The best way to view this is as a market expansion of the high-end real estate market, i.e. like partnership investments to build massive downtown buildings, in which the market value isn't set by costs, but by location, granduer, and exclusivity. Governments often are critical elements of such partnerships, and often invest without the need to have a valid ROI, because the local GDP increase is what they are after.

Right now, many in this sector have exhausted the profitability of small to medium ventures, and have a tendency towards becoming parts of deal syndicates (a cyclical trend, because a big deal eventually sours, and then everyone risk shares over a bunch of smaller deals, and the cyclic starts over again).
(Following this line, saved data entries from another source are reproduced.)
Lemma local_get_law key f :
  local_ok f → ∃ r f', get key f = (Ret r, f') ∧ local_ok f' ∧
    local_keys f' = local_keys f ∧ (∀ k, local_at f' k = local_at f k) ∧
    match r with
    | Ok content => local_at f key = Some content
    | Err (ObjectNotFoundError k) => k = key ∧ local_at f key = None
    | Err (StorageBackendError _) => True
    end.
Proof.
  intros Hok. unfold get. rewrite run_bind run_gets. fold (local_at f key). destruct (local_at f key) as [c|] eqn:E.
  - rewrite run_try run_bind run_call. destruct (os_error FsRead _); by eexists _, _.
  - by eexists _, _.
Qed.

Lemma local_delete_law `{!PathsDistinct} key f :
  local_ok f → ∃ r f', delete key f = (Ret r, f') ∧ local_ok f' ∧ local_keys f' ⊆ local_keys f ∧
    (∀ k, k ≠ key → local_at f' k = local_at f k ∧ (k ∈ local_keys f' ↔ k ∈ local_keys f)) ∧
    (is_ok r = true → key ∉ local_keys f' ∧ local_at f' key = None).
Proof.
  intros Hok.
  assert (∃ r f', delete key f = (Ret r, f') ∧ local_ok f' ∧ touches_only key f f' ∧
    (fs_sidecars f' = fs_sidecars f ∨ fs_sidecars f' = base.delete (object_path key) (fs_sidecars f)) ∧
    (is_ok r = true → fs_sidecars f' = base.delete (object_path key) (fs_sidecars f) ∧ local_at f' key = None))
    as (r & f' & E & Hok' & Ht & Hs & Hr).
  2: { exists r, f'. split_and!; try done.
    - intros k. rewrite !elem_of_local_keys //. intros (ct & Hk). exists ct.
      destruct Hs as [<-|Hs]; [done|]. rewrite Hs in Hk. by apply lookup_delete_Some in Hk as [_ ?].
    - intros k Hk. by eapply touches_only_others.
    - intros Hrk. destruct (Hr Hrk) as [Hs' Ha]. split; [|done]. rewrite elem_of_local_keys // Hs'.
      intros (ct & Hk). by rewrite lookup_delete_eq in Hk. }
  unfold delete. rewrite run_try !run_bind run_call. destruct (os_error FsUnlink _) as [e|].
  { eexists _, _. by split_and!; [..|left|]. }
  destruct (benign_objects key (base.delete (object_path key))) with (f := stepped f) as [Hok1 Ht1]; [|done|].
  { intros m p Hp. by rewrite lookup_delete_ne. }
  set (f1 := set_objects _ (stepped f)) in *. rewrite run_bind run_call. destruct (os_error FsUnlink _) as [e|].
  { eexists _, _. by split_and!; [..|left|]. }
  destruct (benign_delete_meta key (stepped f1) Hok1) as [Hok2 Ht2].
  eexists _, _. split_and!; [done|exact Hok2|by eapply touches_only_trans|by right|].
  intros _. split; [done|]. unfold local_at. cbn. by rewrite lookup_delete_eq.
Qed.

(** A walk over readable sidecars finds the keys with the prefix. *)
Definition keys_of (prefix : string) (metas : list (option (string * string))) : list string :=
  filter (λ k, String.prefix prefix k = true) (fst <$> omap id metas).

Lemma run_walk `{!SidecarsReadable} prefix metas f :
  ∃ n, walk prefix metas f = (Ret (keys_of prefix metas), mkLocalFs (fs_root f) (fs_objects f) (fs_sidecars f) n).
Proof.
  revert f. induction metas as [|m metas IH]; intros f; cbn [walk].
  - exists (fs_calls f). by destruct f.
  - rewrite run_bind. unfold visit. rewrite run_try run_bind run_call sidecars_readable run_ret run_bind.
    destruct (IH (id (stepped f))) as (n & ->). exists n. rewrite run_ret. f_equal. f_equal.
    destruct m as [[k ct]|]; [|done]. unfold keys_of.
    change (omap id (Some (k, ct) :: metas)) with ((k, ct) :: omap id metas). rewrite fmap_cons filter_cons.
    cbn [fst]. by destruct (String.prefix prefix k).
Qed.

Lemma local_list_law `{!SidecarsReadable} prefix f :
  local_ok f → ∃ r f', list_keys prefix f = (Ret r, f') ∧ local_ok f' ∧
    local_keys f' = local_keys f ∧ (∀ k, local_at f' k = local_at f k) ∧
    match r with
    | Ok keys => ∀ k, k ∈ keys ↔ k ∈ local_keys f ∧ String.prefix prefix k = true
    | Err _ => True
    end.
Proof.
  intros Hok. unfold list_keys. rewrite run_bind run_gets. destruct (fs_root f) eqn:Hroot; cbn [negb].
  - rewrite run_try !run_bind run_call. destruct (os_error FsScan _) as [e|]; [by eexists _, _|].
    rewrite run_bind run_gets run_bind.
    destruct (run_walk prefix (map_to_list (fs_sidecars (id (stepped f)))).*2 (id (stepped f))) as (n & ->).
    eexists _, _. split_and!; [done..|]. intros k. unfold keys_of, local_keys.
    rewrite list_elem_of_filter elem_of_list_to_set. cbn. tauto.
  - eexists _, _. split_and!; [done..|]. intros k. unfold local_keys. destruct Hok as [_ Hr]. rewrite Hr //.
    rewrite map_to_list_empty. set_solver.
Qed.
End local.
Another consideration is that with globalization, there is a "me too" effect, where countries try to  "keep up with the Joneses", so each want to show they're big, by having a modern city with skyscrapers and so on. So, if one or  two have thier own space station, the others follow suit.

Rather than diverting economic development into own space program, use the resources of another to own a "beachhead" in space to plant the flag, and then if more is warranted, acquire more of what you need from parts on the global market, then do a little of it yourself and call the whole thing yours.
Look at what South Korea is suggesting by getting Angora boosters from Russia - along the same line.

If you can get ten to twenty of these, you could have a 4x-5x global increase in launch rates, which would feed into a significant boom in space. However, if you don't have any economic return out of this expansion, i.e. if the net effect isn't more than any kind of tourism businesses, then eventually there will be a decline in the larger government's longer term space exploration push, and both will spiral downwards just in the same way they might spiral upwards now.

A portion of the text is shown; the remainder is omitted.